“An Interesting Chart On CPI Day…”

As Deutsche Bank’s Craig Nicol (and this website too) writes this morning “It’s difficult to remember the last data release as anticipated as today’s CPI report in the US” and adds that while markets may be at risk of being over sensitive to just one print, any upside surprise to the current sanguine consensus estimate (+0.2% mom / +1.7% yoy core) “will almost certainly put the cat amongst the pigeons”, especially if last month’s wages data is anything to go by.

And with inflation data suddenly the most important economic indicator, marking the focal point of the week for investors and markets, Deutsche Bank has decided to compare the current inflation regime with that in the 1960s.

Specifically, the German bank takes a look at how assets performed in the period when inflation was generally stuck between 1-2% in the first half of the 1960s, versus the period in the second half when inflation spiked to around 6% by the end of the decade. The graphs show what has happened in this decade so far.

Comparing the two periods

As DB’s economists have discussed previously, during the 1960s inflation and inflation expectations were weighed down for much of the first half of the decade, before a combination of events helped to lift inflation around 1966. This included:

  • a sustained decline in the unemployment rate below 4%,
  • a signficant increase in fiscal deficits,
  • a material pick up in health care inflation due to the introduction of Medicare and Medicaid,
  • and a Fed which was to some extent constrained by fiscal policy and who may have overestimated economic slack and underestimated the sensitivity of inflation to slack.

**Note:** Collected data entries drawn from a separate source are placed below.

(* ===== verification/BuildSpecs.v ===== *)
(** * The embedded prototypes: [src/build_specs_embed.rs]

    The text of [DRIVER_MISSING_PROTOTYPES], line by line.  The prototypes of
    the runtime library in the same file are not used by the script. *)
From S2P Require Import Prelude RustStr.
Lemma kernel_step_tracked K s ret K' acc :
  kernel_step K s ret K' -> tracks_files K acc -> tracks_files K' (track_call acc (s, ret)).
Proof.
  intros Hstep [HT HH]. destruct acc as [T H]. simpl in HT, HH. subst T. unfold track_call.
  destruct Hstep as [K s fd path Hnr Hp Hfd Hfree|K s f Hnr Hf|K s f fd Hnr Hf Hfd Hfree|K s f fd Hnr Hf Hfd
    |K s ret Herr|K s ret H1 H2 H3 H4].
  - destruct (normalize_fd fd Hfd) as (-> & Hpos & Hi).
    unfold update_fd_paths, update_hidden_fds, is_cudatrace_output_open. rewrite Hnr, Hp, Hpos, Hi.
    split; simpl; [by rewrite fmap_insert|].
    intros k. rewrite <- (hidden_insert K H fd _ HH). simpl.
    destruct (is_cudatrace_output_path path); [done|]. assert (fd ∉ H); [|set_solver].
    rewrite HH. intros (f & Hf & _). congruence.
  - unfold update_fd_paths, update_hidden_fds. rewrite Hnr. cbn.
    split; simpl; [by rewrite fmap_delete|].
    intros k. rewrite elem_of_difference, elem_of_singleton, HH.
    destruct (decide (k = arg32 s 0)) as [->|Hne]; [rewrite lookup_delete_eq; naive_solver|].
    rewrite lookup_delete_ne by done. naive_solver.
  - destruct (normalize_fd fd Hfd) as (-> & Hpos & Hi).
    unfold update_fd_paths, update_hidden_fds. rewrite Hnr, Hpos, Hi. cbn -[duplicate_fd].
    split; simpl; [by apply duplicate_fd_tracks|].
    intros k. rewrite <- (hidden_insert K H fd f HH).
    assert (fd ∉ H) as Hfd'; [rewrite HH; intros (g & Hg & _); congruence|].
    assert (arg32 s 0 ∈ H <-> of_own f = true) as Hold by (rewrite HH; naive_solver).
    case_bool_decide as Hb; [by rewrite (proj1 Hold Hb)|].
    destruct (of_own f); [naive_solver|]. set_solver.
  - destruct (normalize_fd fd Hfd) as (-> & Hpos & Hi).
    assert (is_open_nr (ss_nr s) = false /\ (ss_nr s =? SYS_CLOSE) = false /\ (ss_nr s =? SYS_DUP) = false) as (E1 & E2 & E3).
    { unfold is_dup23_nr in Hnr. apply orb_true_iff in Hnr as [->%Z.eqb_eq | ->%Z.eqb_eq]; by repeat split. }
    unfold update_fd_paths, update_hidden_fds. rewrite E1, E2, E3, Hnr, Hpos, Hi.
    split; simpl; [by apply duplicate_fd_tracks|].
    intros k. rewrite <- (hidden_insert K H fd f HH).
    assert (arg32 s 0 ∈ H <-> of_own f = true) as Hold by (rewrite HH; naive_solver).
    case_bool_decide as Hb; [by rewrite (proj1 Hold Hb)|].
    destruct (of_own f); [naive_solver|]. done.
  - rewrite (normalize_error ret Herr). destruct (update_failed (of_path <$> K) H s) as [-> ->]. by split.
  - unfold update_fd_paths, update_hidden_fds.
    rewrite H1, (proj2 (Z.eqb_neq _ _) H2), (proj2 (Z.eqb_neq _ _) H3), H4. by split.
Qed.
(* ===== verification/TracerFacts.v ===== *)
(** * The ptrace loop keeps its variables consistent and loses no thread *)
From S2P Require Import Prelude RustStr Config Layout Json Ioctl Uvm UvmFacts Summary Window Graph Flags.
From S2P Require Import Proc FdTable SyscallFmt Fgraph Tracer.

Section TracerFacts.
Context {S : Type} `{!TraceFs S} {R : RmDecoder} (cfg : Config).
Implicit Types t : Tracer S.

(** A thread held at the entry of a system call until another capture ends. *)
Definition held (t : Tracer S) (tid : Z) : Prop :=
  exists st, states t !! tid = Some st /\ ss_active st = true /\ ss_fgraph_waiting st = true.

(** Nobody waits when nobody captures; the queue has no duplicates and holds
    every waiting thread; exactly the captured thread is marked as capturing,
    and it is inside a system call. *)
Record tracer_wf (t : Tracer S) : Prop := {
  wf_queue : active_fgraph_capture t = None -> waiting_fgraph_tids t = [];
  wf_nodup : NoDup (waiting_fgraph_tids t);
  wf_flag tid st : states t !! tid = Some st -> ss_fgraph_waiting st = true ->
    ss_active st = true /\ tid ∈ waiting_fgraph_tids t;
  wf_capturing tid st : states t !! tid = Some st -> ss_fgraph_capturing st = true ->
    ss_active st = true /\ exists cap, active_fgraph_capture t = Some cap /\ cap_tid cap = tid;
  wf_active cap : active_fgraph_capture t = Some cap ->
    exists st, states t !! cap_tid cap = Some st /\ ss_fgraph_capturing st = true
}.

In short, there are many eerily similar factors between this period and the current decade, where inflation has also been anchored for the best part of 8 years. Like the 1960s, the unemployment rate has fallen to around 4% from elevated levels with very little evidence of wage pressures. Inflation expectations are also stuck at very low levels, and there are similar beliefs that NAIRU was low and the Philips curve flat.

Figure 1 shows how various markets performed in the two corresponding inflation periods during the 1960s, with April 1966 acting as the turning point.

As the chart shows, asset prices were extremely divergent during the two periods.

Unsurprisingly there was a steep climb in Treasury yields post 1966, albeit with the curve heavily bear flattening. Yields were largely flat through the first half of the 60s (10y -1bp, 2y +3bps and 30y +34bps) however sold off thereafter, with 2y, 10y and 30y yields +380bps, +318bps and +183bps respectively from 1966 to the end of the decade.

The S&P 500 on the other hand, rallied +49% up to the point where inflation rose, but was broadly flat (+2%) for the last 3 and a half years of the decade when prices rose sharply.

However interesting to note that the perceived yield sensitive utility sector was a clear under-performer once rates went up. Given this period was during the Bretton Woods era, FX and Gold (and commodities) performance is largely irrelevant.

In the current decade asset prices have benefited hugely from the combination of ultra low rates, consistently low inflation and flow of money as a result of massive asset purchases since the GFC, but the last week or so is a reminder of what might happen if and when inflation starts to rise.

As Deutsche Bank concludes, “while today’s number might be exagerated, and not move the dial much for the reasons discussed at the top, there are parallels between the situation now and that seen around 1966. If they are right, it has major implications for asset prices if and when inflation materialises.”